(* ===== verification/TunioRecovery.v ===== *)
(** * The TUN process: recoveries are final

    What an accepted [RecoverPrecommit] and an accepted [IsolateCommittedOwner] mean for the
    rest of the life of the process. *)
From stdpp Require Import base tactics list numbers option gmap strings.
From Stdlib Require Import ZArith Lia.
From S2P Require Import Prelude PacketPort PortManager PortManagerFacts PortManagerInv PortManagerSpec ProcessControl Tunio TunioOps TunioRuns TunioQueue TunioExec TunioMicro TunioRequests TunioFacts.

#[local] Open Scope Z_scope.

(** ** Which transactions a manager can come to know *)

Section Known.
Context {W A : Type} `{!PacketHost W A}.
Implicit Types (b : Bridge W A).

(** A run of the hand-over machine makes no transaction known but by a preparation, which
    raises the revision to that of the transaction. *)
Lemma run_seen h h' :
  rtc handover_step h h' ->
  hand_revision h <= hand_revision h' /\
  forall tx phase, seen h' tx phase ->
    (exists phase', seen h tx phase') \/ hand_revision h < revision tx <= hand_revision h'.
Proof.
  induction 1 as [h|h1 h2 h3 Hs _ [IHr IH]]; [split; [lia|eauto]|].
  assert (Hstep : hand_revision h1 <= hand_revision h2 /\
    forall tx phase, seen h2 tx phase ->
      (exists phase', seen h1 tx phase') \/ hand_revision h1 < revision tx <= hand_revision h2).
  { clear IH IHr. unfold seen. destruct Hs as [tx|tx Hc|tx phase Hc| | | |]; simpl;
      (split; [lia|]); intros t ph Hseen.
    - destruct Hseen as [[[= ->] ->]|Hl]; [right; lia|left; eauto].
    - destruct Hseen as [[? _]|[= <- <-]]; [done|left; exists Prepared; by left].
    - destruct Hseen as [[? _]|[= <- <-]]; [done|left; exists Prepared; by left].
    - left; eauto.
    - left; eauto.
    - left; eauto.
    - destruct Hseen as [[? _]|Hl]; [done|left; eauto]. }
  destruct Hstep as [Hr Hseen]. split; [lia|]. intros tx phase Ht.
  destruct (IH _ _ Ht) as [[ph Hph]|?]; [|right; lia].
  destruct (Hseen _ _ Hph) as [?|?]; [by left|right; lia].
Qed.

Ltac same_revision := repeat (simpl; first [done | case_match]); by simplify_eq.

Lemma update_revision change b :
  (forall tx p a, change <> PrepareOwner tx p a) ->
  highest_transaction_revision (bridge_update change b).2 = highest_transaction_revision b.
Proof.
  intros Hc. unfold bridge_update. destruct (apply_change change b) as [r b'] eqn:E. simpl.
  destruct (wp_run _ _ _ _ _ (change_changed b change) E) as (e & _ & _ & Hr).
  destruct r; [|by subst].
  destruct Hr; try (by destruct (Hc _ _ _ eq_refl));
    unfold install, drop_candidate, force_retained; same_revision.
Qed.

(** Without a preparation nothing becomes known. *)
Lemma step_seen b b' tx phase :
  bridge_ok b -> manager_step b b' ->
  highest_transaction_revision b' = highest_transaction_revision b ->
  seen (handover b') tx phase -> exists phase', seen (handover b) tx phase'.
Proof.
  intros Hb Hs Hr Ht. apply step_refined in Hs; [|done].
  destruct (run_seen _ _ Hs) as [_ H]. destruct (H _ _ Ht) as [?|H1]; [done|].
  simpl in H1. lia.
Qed.

(** A change makes known at most the transaction that it prepares. *)
Lemma update_seen change b tx phase :
  bridge_ok b -> stopped b = None -> seen (handover (bridge_update change b).2) tx phase ->
  (exists phase', seen (handover b) tx phase') \/ exists p a, change = PrepareOwner tx p a.
Proof.
  intros Hb Hs Ht.
  assert (Hstep : manager_step b (bridge_update change b).2) by (by constructor).
  destruct change as [tx' p a| | | | | | | | | | ];
    try (left; eapply step_seen; [done|done|by apply update_revision|done]).
  unfold bridge_update in Ht. destruct (apply_change _ b) as [r b'] eqn:E. simpl in *.
  destruct (wp_run _ _ _ _ _ (change_changed b (PrepareOwner tx' p a)) E) as (e & _ & _ & Hc).
  destruct r; [|subst; left; by exists phase]. inversion Hc; subst; [left; by exists phase| |].
  - unfold seen in *. simpl in *.
    destruct Ht as [[[= ->] ->]|Hl]; [right; eauto|left; exists phase; by right].
  - naive_solver.
Qed.
End Known.

Section Recovery.
Context {W : Type} `{!TunioHost W}.
Implicit Types (s : Tunio W) (c : Controller) (a : AuthorityState).
#[local] Abbreviation TunioM := (@Tunio.TunioM W).
#[local] Abbreviation micro := (@TunioMicro.micro W _ (fun _ => True)).
#[local] Abbreviation micros := (@micro_run W _ (fun _ => True)).

(** ** A revision that was given up *)

(** The manager knows no transaction of revision [n]. *)
Definition unknown_revision (n : Z) (b : Bridge W Authorization) : Prop :=
  forall tx phase, seen (handover b) tx phase -> revision tx <> n.

Lemma managed_unknown (L : PacketPortOwnerChange Authorization -> Prop) n b b' :
  (forall tx p k, L (PrepareOwner tx p k) -> revision tx <> n) ->
  managed L b b' -> bridge_ok b -> unknown_revision n b -> unknown_revision n b'.
Proof.
  intros HL H. induction H as [|b1 b2 b3 Hs _ IH]; intros Hok Hu; [done|].
  assert (Hm : manager_step b1 b2)
    by (destruct Hs as [Hs|(change & _ & Hst & ->)]; [by apply quiet_manager|by constructor]).
  apply IH; [by eapply manager_step_ok|]. intros tx phase Ht.
  destruct Hs as [Hs|(change & HC & Hst & ->)].
  - assert (Hr : highest_transaction_revision b2 = highest_transaction_revision b1).
    { apply rtc_once in Hs. apply weaker_quiet in Hs. apply Hs. }
    destruct (step_seen b1 b2 tx phase Hok Hm Hr Ht) as [ph Hph]. by apply (Hu tx ph).
  - destruct (update_seen change b1 tx phase Hok Hst Ht) as [[ph Hph]|(p & k & ->)];
      [by apply (Hu tx ph)|by eapply HL].
Qed.

(** Every record is that of the envelope it holds. *)
Definition records_ok a : Prop := forall r, known_record a r -> record_of (oa_envelope r) r.

Record given_up (e : AuthorityEnvelope) s : Prop := {
  gu_mark : ae_revision e <= highest_revision (authority (ctl s));
  gu_staged e' : staged (authority (ctl s)) = Some e' -> ae_revision e < ae_revision e';
  gu_active : active (authority (ctl s)) <> Some e;
  gu_records r : known_record (authority (ctl s)) r -> revision (oa_transaction r) <> ae_revision e;
  gu_manager : unknown_revision (ae_revision e) (bridge s);
}.

Lemma step_records s a a' : authority_step s a a' -> records_ok a -> records_ok a'.
Proof.
  unfold records_ok. intros [d|rc Hsaid|e Hs Hr Hp He Hso|e r Hs Hrec Hfresh| |e Hm Hr Hc Ha Ht|e _ _ _ _|e|] H; try done.
  - intros r Hr. destruct (reconciled_spec rc a) as (_ & _ & _ & _ & _ & _ & Hk).
    destruct (Hk r Hr) as (r' & Hr' & E1 & E2). unfold record_of. rewrite <- E1, <- E2. by apply H.
  - intros r' [Hr'|Ht]; simpl in *; [|apply H; by right]. injection Hr' as <-.
    by rewrite (proj1 Hrec).
Qed.

(** An authority step on the controller's side keeps what was given up. *)
Lemma step_given_up s a' e :
  records_ok (authority (ctl s)) -> given_up e s -> authority_step s (authority (ctl s)) a' ->
  given_up e (set_ctl (on_authority (fun _ => a') (ctl s)) s).
Proof.
  intros Hrec [G1 G2 G3 G4 G5] Hs.
  destruct Hs as [d|rc Hsaid|e' Hs Hr Hp He Hso|e' r Hs Hre Hfresh| |e' Hm Hr Hc Ha Ht|e' _ _ _ _|e'|];
    [|destruct (reconciled_spec rc (authority (ctl s))) as (R1 & _ & _ & _ & R5 & R6 & R7);
      revert R1 R5 R6 R7; generalize (reconcile_authority rc (authority (ctl s)));
      intros a' R1 R5 R6 R7|..];
    constructor; simpl; try done; try lia.
  - intros e' H. by apply G2, R5.
  - intros H. destruct (R6 e H) as [H'|[H'|(r & H' & <-)]]; [done| |].
    + apply G2 in H'. lia.
    + destruct (Hrec r H') as (_ & E & _). by apply (G4 r H').
  - intros r H. destruct (R7 r H) as (r' & H' & _ & <-). by apply G4.
  - intros ? [= <-]. lia.
  - intros r' [[= <-]|H]; [|apply G4; by right]. destruct Hre as (_ & -> & _). apply G2 in Hs. lia.
Qed.

Lemma justified_unknown s e change :
  given_up e s -> justified (original s) (authority (ctl s)) change ->
  forall tx p k, change = PrepareOwner tx p k -> revision tx <> ae_revision e.
Proof. intros G Hj tx p k ->. destruct Hj as (r & Hr & -> & _). by apply (gu_records e s G). Qed.

(** The small steps keep the records consistent, and what was given up. *)
Lemma micro_records s s' :
  records_ok (authority (ctl s)) -> micro s s' -> records_ok (authority (ctl s')).
Proof.
  intros Hrec Hm. destruct (micro_authority _ _ _ Hm) as [->|Ha]; [done|by eapply step_records].
Qed.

◆ **Work required**: In the listing above, find the line with "destruct Hstep as" and the line with "(forall tx p a, change"; output exactly those lines and all lines between them.

◆ **Reply**:
  destruct Hstep as [Hr Hseen]. split; [lia|]. intros tx phase Ht.
  destruct (IH _ _ Ht) as [[ph Hph]|?]; [|right; lia].
  destruct (Hseen _ _ Hph) as [?|?]; [by left|right; lia].
Qed.

Ltac same_revision := repeat (simpl; first [done | case_match]); by simplify_eq.

Lemma update_revision change b :
  (forall tx p a, change <> PrepareOwner tx p a) ->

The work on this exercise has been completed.